(The problem):
Which lines in the records below contain the word "oracle"? Copy each one out.

BEGIN Supplied data

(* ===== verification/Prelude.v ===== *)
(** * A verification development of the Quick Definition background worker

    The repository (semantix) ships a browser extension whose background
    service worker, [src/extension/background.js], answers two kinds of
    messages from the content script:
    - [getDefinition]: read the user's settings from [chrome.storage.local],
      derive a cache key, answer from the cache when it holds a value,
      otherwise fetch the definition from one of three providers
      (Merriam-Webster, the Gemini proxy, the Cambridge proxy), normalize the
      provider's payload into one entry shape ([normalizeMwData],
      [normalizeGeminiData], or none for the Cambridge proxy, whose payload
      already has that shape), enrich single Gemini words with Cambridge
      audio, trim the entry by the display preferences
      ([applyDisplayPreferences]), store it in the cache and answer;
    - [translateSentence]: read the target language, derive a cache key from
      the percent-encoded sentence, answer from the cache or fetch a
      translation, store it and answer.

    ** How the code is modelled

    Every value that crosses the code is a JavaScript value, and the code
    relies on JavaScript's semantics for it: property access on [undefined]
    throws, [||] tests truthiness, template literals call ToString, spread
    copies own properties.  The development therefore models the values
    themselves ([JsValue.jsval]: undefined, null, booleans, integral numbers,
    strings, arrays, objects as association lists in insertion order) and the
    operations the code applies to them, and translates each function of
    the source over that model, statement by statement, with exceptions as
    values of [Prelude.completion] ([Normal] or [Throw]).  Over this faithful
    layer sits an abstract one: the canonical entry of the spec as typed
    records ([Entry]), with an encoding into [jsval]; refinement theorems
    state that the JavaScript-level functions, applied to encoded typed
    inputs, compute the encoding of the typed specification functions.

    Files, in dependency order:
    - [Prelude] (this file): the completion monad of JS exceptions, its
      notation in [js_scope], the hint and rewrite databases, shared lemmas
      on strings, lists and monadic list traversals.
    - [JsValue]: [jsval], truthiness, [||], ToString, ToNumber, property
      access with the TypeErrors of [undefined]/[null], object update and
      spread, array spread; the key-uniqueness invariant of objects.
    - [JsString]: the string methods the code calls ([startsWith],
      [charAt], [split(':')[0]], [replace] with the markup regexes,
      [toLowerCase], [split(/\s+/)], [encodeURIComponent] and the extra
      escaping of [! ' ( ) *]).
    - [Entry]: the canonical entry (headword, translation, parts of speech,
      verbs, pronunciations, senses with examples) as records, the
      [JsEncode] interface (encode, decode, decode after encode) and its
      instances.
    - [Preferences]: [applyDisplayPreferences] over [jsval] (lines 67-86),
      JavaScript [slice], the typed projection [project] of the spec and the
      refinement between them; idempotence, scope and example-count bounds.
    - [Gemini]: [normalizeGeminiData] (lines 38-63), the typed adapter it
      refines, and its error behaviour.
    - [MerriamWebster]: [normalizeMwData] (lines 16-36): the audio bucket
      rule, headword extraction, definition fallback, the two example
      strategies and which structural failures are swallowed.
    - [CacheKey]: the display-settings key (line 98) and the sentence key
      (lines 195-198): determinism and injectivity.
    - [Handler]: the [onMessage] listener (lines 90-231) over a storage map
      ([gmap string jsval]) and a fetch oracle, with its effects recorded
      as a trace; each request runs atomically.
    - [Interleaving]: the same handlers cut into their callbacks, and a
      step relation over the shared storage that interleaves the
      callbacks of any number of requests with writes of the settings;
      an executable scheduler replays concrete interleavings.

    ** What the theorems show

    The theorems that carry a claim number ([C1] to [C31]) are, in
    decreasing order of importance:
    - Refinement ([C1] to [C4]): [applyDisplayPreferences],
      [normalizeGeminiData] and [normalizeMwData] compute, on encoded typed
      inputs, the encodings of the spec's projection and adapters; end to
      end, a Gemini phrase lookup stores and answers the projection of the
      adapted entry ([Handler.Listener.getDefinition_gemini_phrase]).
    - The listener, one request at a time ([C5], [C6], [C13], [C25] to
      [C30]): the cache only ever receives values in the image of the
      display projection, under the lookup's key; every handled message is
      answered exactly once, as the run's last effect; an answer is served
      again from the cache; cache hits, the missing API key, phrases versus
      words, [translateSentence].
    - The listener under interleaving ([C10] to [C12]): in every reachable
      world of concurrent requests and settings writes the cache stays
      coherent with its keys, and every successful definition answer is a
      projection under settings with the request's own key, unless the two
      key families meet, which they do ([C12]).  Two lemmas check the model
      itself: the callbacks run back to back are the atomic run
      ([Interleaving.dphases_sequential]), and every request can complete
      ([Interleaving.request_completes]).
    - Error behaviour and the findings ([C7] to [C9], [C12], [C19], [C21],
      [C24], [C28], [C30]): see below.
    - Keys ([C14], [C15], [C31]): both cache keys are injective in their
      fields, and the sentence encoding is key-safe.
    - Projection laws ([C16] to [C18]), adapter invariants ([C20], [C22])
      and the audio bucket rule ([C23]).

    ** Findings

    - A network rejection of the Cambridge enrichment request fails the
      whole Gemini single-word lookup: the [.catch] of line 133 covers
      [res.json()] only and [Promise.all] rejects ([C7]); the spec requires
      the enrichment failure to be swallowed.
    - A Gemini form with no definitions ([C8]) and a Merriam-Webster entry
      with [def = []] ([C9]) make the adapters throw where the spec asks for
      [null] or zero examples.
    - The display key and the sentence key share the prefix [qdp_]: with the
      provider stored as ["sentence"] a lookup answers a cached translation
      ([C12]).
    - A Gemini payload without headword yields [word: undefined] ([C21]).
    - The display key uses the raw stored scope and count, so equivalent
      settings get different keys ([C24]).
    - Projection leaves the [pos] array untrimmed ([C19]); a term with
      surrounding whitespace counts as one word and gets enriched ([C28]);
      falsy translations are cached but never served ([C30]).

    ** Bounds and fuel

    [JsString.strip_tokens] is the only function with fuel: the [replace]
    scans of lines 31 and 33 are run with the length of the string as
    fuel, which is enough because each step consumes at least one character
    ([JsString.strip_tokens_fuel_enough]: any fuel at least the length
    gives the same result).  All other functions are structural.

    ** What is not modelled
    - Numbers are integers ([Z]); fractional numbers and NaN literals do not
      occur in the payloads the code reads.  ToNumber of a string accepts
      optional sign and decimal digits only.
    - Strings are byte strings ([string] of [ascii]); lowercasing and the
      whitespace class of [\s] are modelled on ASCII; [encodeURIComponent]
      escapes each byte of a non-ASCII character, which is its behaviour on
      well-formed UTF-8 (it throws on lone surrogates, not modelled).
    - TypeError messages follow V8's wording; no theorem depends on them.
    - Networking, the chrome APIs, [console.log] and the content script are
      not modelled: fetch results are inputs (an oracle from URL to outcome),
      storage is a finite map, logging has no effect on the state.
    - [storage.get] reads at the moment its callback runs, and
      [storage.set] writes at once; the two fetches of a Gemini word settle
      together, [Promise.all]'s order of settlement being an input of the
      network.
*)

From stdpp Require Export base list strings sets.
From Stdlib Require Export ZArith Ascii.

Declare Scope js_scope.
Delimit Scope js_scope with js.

END Supplied data
BEGIN Supplied data

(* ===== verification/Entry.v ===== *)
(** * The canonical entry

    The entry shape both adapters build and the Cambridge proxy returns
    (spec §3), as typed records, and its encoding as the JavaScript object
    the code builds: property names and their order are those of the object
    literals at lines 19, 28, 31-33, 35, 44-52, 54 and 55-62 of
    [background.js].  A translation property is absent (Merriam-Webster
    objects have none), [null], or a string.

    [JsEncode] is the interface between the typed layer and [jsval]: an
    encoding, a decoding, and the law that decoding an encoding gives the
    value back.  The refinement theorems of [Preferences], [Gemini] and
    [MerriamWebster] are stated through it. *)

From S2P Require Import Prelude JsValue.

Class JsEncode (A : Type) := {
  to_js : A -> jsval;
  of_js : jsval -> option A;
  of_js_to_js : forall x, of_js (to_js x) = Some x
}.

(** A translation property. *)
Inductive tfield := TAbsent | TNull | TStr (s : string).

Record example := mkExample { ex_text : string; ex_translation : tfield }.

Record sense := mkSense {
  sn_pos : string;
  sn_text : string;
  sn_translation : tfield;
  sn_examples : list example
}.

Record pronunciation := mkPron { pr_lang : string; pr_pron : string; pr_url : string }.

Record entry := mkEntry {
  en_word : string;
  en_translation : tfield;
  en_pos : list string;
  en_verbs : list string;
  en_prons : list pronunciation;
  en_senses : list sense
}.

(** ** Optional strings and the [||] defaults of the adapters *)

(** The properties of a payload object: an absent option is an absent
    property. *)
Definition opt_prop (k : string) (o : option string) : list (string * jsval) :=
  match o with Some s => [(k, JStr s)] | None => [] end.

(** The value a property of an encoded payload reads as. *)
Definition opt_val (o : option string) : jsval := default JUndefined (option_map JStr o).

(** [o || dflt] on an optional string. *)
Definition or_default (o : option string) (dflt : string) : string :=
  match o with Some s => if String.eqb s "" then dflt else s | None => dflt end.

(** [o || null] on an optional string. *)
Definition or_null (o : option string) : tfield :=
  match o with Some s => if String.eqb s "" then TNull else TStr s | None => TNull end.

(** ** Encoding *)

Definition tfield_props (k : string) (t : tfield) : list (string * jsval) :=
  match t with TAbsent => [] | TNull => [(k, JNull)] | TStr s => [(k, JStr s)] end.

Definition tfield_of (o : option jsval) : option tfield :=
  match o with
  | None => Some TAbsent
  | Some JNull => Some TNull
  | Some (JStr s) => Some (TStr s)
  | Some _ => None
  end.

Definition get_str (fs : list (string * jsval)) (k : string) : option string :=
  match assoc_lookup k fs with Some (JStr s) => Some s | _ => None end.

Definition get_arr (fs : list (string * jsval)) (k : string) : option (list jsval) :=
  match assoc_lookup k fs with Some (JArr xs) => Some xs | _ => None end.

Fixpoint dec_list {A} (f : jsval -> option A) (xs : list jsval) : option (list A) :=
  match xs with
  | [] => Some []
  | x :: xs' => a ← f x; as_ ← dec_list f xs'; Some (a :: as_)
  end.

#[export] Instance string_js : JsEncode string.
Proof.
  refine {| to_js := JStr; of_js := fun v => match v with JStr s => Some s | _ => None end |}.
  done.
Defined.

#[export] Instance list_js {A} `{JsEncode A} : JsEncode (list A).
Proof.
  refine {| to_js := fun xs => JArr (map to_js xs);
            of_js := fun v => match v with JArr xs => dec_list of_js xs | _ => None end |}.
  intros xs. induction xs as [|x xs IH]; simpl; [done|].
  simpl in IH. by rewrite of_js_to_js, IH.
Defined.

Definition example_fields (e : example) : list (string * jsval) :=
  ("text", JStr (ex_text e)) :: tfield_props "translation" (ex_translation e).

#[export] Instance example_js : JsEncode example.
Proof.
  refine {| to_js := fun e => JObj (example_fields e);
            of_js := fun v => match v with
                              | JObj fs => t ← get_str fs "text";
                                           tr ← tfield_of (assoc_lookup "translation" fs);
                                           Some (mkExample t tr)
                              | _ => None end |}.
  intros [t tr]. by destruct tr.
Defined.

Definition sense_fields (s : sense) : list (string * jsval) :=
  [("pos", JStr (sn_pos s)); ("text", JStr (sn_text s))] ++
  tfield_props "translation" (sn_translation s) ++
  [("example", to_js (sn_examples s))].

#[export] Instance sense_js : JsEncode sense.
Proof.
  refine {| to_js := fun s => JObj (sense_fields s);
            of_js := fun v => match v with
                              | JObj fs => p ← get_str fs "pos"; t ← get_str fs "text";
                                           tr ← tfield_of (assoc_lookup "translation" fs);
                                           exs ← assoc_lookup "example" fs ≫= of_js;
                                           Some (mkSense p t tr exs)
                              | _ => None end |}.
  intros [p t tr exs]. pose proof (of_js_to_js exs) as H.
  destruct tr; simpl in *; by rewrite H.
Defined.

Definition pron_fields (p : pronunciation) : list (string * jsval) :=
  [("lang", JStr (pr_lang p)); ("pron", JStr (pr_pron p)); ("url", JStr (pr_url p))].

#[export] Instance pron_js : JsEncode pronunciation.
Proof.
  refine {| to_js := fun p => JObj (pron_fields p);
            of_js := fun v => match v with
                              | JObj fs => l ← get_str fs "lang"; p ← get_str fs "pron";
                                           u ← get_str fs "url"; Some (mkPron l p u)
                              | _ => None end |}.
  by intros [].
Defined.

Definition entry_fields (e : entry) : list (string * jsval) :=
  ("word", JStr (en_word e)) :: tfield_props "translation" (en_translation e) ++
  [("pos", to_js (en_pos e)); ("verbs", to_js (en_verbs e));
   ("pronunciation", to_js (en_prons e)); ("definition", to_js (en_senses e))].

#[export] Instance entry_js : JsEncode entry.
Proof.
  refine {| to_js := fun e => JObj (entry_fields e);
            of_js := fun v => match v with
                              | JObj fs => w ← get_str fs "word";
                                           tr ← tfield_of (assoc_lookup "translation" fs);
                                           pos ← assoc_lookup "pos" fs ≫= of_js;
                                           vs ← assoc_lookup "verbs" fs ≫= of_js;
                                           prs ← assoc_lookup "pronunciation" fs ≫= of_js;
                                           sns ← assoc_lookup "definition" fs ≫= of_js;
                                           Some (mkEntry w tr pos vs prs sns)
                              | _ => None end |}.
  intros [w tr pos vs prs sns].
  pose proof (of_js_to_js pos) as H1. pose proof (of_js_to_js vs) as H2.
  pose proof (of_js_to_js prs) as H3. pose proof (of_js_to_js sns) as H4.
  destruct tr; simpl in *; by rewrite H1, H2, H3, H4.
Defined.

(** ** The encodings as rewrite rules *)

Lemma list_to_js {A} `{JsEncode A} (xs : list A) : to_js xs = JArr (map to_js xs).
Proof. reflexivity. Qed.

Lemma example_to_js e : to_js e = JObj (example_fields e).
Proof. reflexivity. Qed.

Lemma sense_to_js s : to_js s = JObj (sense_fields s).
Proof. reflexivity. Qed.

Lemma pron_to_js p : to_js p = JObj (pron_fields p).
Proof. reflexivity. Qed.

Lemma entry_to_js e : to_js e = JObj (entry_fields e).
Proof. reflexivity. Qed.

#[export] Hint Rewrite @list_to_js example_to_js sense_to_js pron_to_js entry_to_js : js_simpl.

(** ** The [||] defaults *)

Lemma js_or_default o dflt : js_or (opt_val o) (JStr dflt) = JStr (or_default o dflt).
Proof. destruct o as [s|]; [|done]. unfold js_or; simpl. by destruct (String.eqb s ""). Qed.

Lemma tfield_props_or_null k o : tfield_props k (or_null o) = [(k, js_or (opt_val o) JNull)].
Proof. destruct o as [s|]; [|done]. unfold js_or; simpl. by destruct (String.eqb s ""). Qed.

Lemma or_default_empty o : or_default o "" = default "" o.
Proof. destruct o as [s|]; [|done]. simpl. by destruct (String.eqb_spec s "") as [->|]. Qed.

END Supplied data

(Response area):
      ([gmap string jsval]) and a fetch oracle, with its effects recorded
      not modelled: fetch results are inputs (an oracle from URL to outcome),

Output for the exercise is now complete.